What you are asked to do: Starting at the line below holding "(* ===== verification/Api.v ===== *)" and stopping at the line holding "End StatisticsType.", print every line exactly, both ends included, and leave the rest out.

Entries supplied:

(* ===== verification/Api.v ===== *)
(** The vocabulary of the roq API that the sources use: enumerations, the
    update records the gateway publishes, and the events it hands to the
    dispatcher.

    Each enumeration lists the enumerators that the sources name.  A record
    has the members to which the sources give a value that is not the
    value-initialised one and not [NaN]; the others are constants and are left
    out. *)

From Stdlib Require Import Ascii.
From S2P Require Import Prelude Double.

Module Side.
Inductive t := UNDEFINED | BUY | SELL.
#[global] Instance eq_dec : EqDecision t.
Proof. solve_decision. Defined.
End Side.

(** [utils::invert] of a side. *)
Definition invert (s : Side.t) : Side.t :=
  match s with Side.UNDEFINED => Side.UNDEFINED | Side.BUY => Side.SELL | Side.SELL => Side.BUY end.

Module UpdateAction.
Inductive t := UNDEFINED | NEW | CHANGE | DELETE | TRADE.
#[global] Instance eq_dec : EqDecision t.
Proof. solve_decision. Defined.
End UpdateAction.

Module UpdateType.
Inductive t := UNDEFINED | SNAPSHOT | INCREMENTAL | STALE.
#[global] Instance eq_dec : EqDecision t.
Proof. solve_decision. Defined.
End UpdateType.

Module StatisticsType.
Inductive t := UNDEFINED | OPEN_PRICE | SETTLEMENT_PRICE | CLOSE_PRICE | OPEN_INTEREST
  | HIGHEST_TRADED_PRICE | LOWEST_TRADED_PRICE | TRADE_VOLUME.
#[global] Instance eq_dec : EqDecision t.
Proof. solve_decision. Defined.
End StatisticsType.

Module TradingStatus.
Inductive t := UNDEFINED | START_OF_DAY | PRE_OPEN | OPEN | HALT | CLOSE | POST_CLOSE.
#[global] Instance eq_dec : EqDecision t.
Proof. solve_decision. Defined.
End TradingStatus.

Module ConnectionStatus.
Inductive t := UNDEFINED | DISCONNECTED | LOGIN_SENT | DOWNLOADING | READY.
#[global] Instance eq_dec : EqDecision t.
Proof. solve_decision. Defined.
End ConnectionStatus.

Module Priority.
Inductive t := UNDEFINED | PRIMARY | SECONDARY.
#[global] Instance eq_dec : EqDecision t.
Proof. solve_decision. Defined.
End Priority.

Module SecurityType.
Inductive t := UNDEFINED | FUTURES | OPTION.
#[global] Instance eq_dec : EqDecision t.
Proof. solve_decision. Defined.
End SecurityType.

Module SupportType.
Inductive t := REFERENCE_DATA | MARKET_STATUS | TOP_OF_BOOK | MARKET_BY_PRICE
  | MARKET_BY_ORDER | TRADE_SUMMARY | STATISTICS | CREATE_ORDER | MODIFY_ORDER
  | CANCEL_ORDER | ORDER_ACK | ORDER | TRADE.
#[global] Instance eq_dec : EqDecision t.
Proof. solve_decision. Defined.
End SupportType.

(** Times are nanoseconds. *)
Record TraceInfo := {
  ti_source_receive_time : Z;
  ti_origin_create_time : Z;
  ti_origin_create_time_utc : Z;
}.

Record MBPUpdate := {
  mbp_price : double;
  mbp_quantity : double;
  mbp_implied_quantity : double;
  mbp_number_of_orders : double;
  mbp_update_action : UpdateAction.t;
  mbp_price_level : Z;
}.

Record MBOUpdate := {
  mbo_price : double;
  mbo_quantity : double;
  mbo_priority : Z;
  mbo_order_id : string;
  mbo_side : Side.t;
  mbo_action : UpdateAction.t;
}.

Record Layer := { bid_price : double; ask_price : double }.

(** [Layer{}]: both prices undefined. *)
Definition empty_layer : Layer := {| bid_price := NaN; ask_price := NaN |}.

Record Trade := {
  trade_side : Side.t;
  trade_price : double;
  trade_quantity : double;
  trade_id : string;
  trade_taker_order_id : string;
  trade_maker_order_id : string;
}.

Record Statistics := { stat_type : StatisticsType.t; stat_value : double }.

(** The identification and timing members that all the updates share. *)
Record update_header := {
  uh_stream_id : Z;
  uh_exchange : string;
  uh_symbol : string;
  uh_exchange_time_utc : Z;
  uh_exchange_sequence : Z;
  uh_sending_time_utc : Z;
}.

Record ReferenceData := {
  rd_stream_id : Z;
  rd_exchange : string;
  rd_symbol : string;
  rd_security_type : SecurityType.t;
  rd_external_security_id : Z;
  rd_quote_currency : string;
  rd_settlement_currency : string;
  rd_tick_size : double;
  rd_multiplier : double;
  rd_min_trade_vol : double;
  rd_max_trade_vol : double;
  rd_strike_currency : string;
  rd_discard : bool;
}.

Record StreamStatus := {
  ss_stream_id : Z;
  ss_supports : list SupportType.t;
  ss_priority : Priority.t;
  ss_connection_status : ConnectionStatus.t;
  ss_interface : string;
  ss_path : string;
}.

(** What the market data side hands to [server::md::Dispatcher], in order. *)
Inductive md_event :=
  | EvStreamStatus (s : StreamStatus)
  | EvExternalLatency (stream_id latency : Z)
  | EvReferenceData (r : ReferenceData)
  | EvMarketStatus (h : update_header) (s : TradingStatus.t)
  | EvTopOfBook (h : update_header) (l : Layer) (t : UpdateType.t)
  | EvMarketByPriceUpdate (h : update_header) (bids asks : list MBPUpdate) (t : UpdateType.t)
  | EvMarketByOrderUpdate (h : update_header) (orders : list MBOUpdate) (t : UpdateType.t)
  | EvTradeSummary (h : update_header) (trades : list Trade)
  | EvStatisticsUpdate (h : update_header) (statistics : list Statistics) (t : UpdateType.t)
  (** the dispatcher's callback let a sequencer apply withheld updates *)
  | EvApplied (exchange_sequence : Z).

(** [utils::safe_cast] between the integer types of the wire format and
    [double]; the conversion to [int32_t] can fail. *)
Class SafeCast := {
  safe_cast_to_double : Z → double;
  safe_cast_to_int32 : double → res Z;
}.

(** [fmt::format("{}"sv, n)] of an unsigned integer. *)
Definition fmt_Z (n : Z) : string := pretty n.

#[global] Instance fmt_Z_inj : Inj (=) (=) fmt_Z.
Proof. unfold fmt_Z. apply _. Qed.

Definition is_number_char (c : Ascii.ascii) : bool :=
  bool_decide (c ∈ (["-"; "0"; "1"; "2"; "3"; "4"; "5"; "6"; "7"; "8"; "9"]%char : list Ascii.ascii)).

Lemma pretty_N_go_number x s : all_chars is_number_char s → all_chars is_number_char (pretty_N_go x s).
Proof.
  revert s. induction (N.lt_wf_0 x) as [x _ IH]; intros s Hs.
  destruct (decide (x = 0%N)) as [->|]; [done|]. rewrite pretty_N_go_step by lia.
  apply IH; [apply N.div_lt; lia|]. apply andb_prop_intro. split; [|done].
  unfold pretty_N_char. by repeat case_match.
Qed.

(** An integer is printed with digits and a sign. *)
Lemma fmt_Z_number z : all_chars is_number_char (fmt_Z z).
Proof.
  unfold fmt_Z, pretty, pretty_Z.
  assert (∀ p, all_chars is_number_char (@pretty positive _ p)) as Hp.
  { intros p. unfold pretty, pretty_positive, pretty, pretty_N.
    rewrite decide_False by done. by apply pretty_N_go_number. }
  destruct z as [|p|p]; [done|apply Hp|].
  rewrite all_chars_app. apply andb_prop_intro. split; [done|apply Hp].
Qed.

...

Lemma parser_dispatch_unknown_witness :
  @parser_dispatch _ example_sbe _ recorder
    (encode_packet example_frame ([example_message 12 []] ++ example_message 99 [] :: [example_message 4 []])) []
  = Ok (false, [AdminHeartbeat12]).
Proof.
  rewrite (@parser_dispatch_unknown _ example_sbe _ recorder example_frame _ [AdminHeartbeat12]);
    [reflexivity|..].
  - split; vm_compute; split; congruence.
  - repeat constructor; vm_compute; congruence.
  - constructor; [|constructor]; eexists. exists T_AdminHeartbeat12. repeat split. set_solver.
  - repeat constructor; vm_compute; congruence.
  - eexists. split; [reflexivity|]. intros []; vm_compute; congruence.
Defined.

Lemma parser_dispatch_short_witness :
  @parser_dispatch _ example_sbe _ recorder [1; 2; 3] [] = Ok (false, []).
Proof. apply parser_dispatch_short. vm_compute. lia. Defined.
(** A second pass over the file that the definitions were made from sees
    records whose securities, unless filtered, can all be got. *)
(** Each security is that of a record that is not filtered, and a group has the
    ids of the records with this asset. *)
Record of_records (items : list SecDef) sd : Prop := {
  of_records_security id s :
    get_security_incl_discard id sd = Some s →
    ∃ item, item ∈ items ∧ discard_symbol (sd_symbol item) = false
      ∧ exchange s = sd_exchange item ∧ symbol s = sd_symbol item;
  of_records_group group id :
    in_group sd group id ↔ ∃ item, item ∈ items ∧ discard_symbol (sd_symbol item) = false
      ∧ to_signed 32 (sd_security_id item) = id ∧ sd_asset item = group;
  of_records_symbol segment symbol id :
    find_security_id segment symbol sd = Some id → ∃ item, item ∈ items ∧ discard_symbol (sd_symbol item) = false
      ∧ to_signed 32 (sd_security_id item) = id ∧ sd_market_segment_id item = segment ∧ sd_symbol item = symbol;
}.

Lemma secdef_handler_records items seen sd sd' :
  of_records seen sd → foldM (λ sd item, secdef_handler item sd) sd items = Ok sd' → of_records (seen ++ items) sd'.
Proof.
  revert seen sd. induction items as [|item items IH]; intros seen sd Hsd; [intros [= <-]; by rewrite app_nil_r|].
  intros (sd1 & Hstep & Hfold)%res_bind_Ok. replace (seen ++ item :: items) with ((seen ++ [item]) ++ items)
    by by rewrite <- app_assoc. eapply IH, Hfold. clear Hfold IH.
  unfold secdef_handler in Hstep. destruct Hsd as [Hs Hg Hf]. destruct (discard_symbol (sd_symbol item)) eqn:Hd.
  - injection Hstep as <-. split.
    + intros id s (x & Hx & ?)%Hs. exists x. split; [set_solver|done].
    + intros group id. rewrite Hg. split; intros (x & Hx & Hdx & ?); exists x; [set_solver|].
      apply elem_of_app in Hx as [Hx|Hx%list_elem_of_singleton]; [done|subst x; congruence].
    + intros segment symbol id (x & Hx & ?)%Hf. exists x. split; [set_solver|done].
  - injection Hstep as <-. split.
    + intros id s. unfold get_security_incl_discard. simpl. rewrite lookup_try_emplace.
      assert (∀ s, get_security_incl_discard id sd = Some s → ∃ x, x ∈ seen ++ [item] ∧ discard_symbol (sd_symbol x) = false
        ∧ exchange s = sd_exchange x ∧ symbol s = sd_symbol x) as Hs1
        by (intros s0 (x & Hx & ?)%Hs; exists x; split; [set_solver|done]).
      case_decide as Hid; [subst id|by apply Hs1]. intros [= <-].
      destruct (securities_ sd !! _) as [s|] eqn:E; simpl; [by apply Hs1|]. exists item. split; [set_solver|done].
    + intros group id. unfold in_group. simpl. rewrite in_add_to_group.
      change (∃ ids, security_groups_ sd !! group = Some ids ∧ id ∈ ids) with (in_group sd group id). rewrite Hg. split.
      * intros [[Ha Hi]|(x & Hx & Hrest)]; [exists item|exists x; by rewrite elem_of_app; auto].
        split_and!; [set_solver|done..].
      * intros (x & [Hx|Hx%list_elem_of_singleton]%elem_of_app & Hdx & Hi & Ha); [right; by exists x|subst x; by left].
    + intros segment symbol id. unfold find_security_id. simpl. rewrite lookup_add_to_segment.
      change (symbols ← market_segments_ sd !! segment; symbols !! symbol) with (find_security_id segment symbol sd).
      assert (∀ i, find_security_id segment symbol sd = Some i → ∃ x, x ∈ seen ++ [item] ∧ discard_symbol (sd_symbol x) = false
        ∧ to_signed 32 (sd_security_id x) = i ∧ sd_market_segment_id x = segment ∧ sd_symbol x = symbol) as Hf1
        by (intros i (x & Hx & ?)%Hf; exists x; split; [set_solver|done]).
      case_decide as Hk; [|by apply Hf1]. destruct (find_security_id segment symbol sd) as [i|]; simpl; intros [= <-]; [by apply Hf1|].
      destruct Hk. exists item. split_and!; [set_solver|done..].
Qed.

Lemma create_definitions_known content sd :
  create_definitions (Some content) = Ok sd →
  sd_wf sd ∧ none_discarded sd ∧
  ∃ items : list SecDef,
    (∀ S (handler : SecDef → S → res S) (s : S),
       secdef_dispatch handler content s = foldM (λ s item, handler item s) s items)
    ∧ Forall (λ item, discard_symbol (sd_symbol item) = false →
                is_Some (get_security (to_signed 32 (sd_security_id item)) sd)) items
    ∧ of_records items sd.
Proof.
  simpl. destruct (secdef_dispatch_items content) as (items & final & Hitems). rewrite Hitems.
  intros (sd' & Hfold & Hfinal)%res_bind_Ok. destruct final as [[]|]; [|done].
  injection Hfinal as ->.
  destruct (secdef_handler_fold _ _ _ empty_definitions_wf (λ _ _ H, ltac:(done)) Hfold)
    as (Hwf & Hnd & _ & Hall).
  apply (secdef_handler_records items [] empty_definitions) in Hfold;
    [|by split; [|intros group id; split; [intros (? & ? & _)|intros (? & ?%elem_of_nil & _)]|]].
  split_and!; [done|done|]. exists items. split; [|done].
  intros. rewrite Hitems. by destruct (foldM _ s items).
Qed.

Your solution:
(* ===== verification/Api.v ===== *)
(** The vocabulary of the roq API that the sources use: enumerations, the
    update records the gateway publishes, and the events it hands to the
    dispatcher.

    Each enumeration lists the enumerators that the sources name.  A record
    has the members to which the sources give a value that is not the
    value-initialised one and not [NaN]; the others are constants and are left
    out. *)

From Stdlib Require Import Ascii.
From S2P Require Import Prelude Double.

Module Side.
Inductive t := UNDEFINED | BUY | SELL.
#[global] Instance eq_dec : EqDecision t.
Proof. solve_decision. Defined.
End Side.

(** [utils::invert] of a side. *)
Definition invert (s : Side.t) : Side.t :=
  match s with Side.UNDEFINED => Side.UNDEFINED | Side.BUY => Side.SELL | Side.SELL => Side.BUY end.

Module UpdateAction.
Inductive t := UNDEFINED | NEW | CHANGE | DELETE | TRADE.
#[global] Instance eq_dec : EqDecision t.
Proof. solve_decision. Defined.
End UpdateAction.

Module UpdateType.
Inductive t := UNDEFINED | SNAPSHOT | INCREMENTAL | STALE.
#[global] Instance eq_dec : EqDecision t.
Proof. solve_decision. Defined.
End UpdateType.

Module StatisticsType.
Inductive t := UNDEFINED | OPEN_PRICE | SETTLEMENT_PRICE | CLOSE_PRICE | OPEN_INTEREST
  | HIGHEST_TRADED_PRICE | LOWEST_TRADED_PRICE | TRADE_VOLUME.
#[global] Instance eq_dec : EqDecision t.
Proof. solve_decision. Defined.
End StatisticsType.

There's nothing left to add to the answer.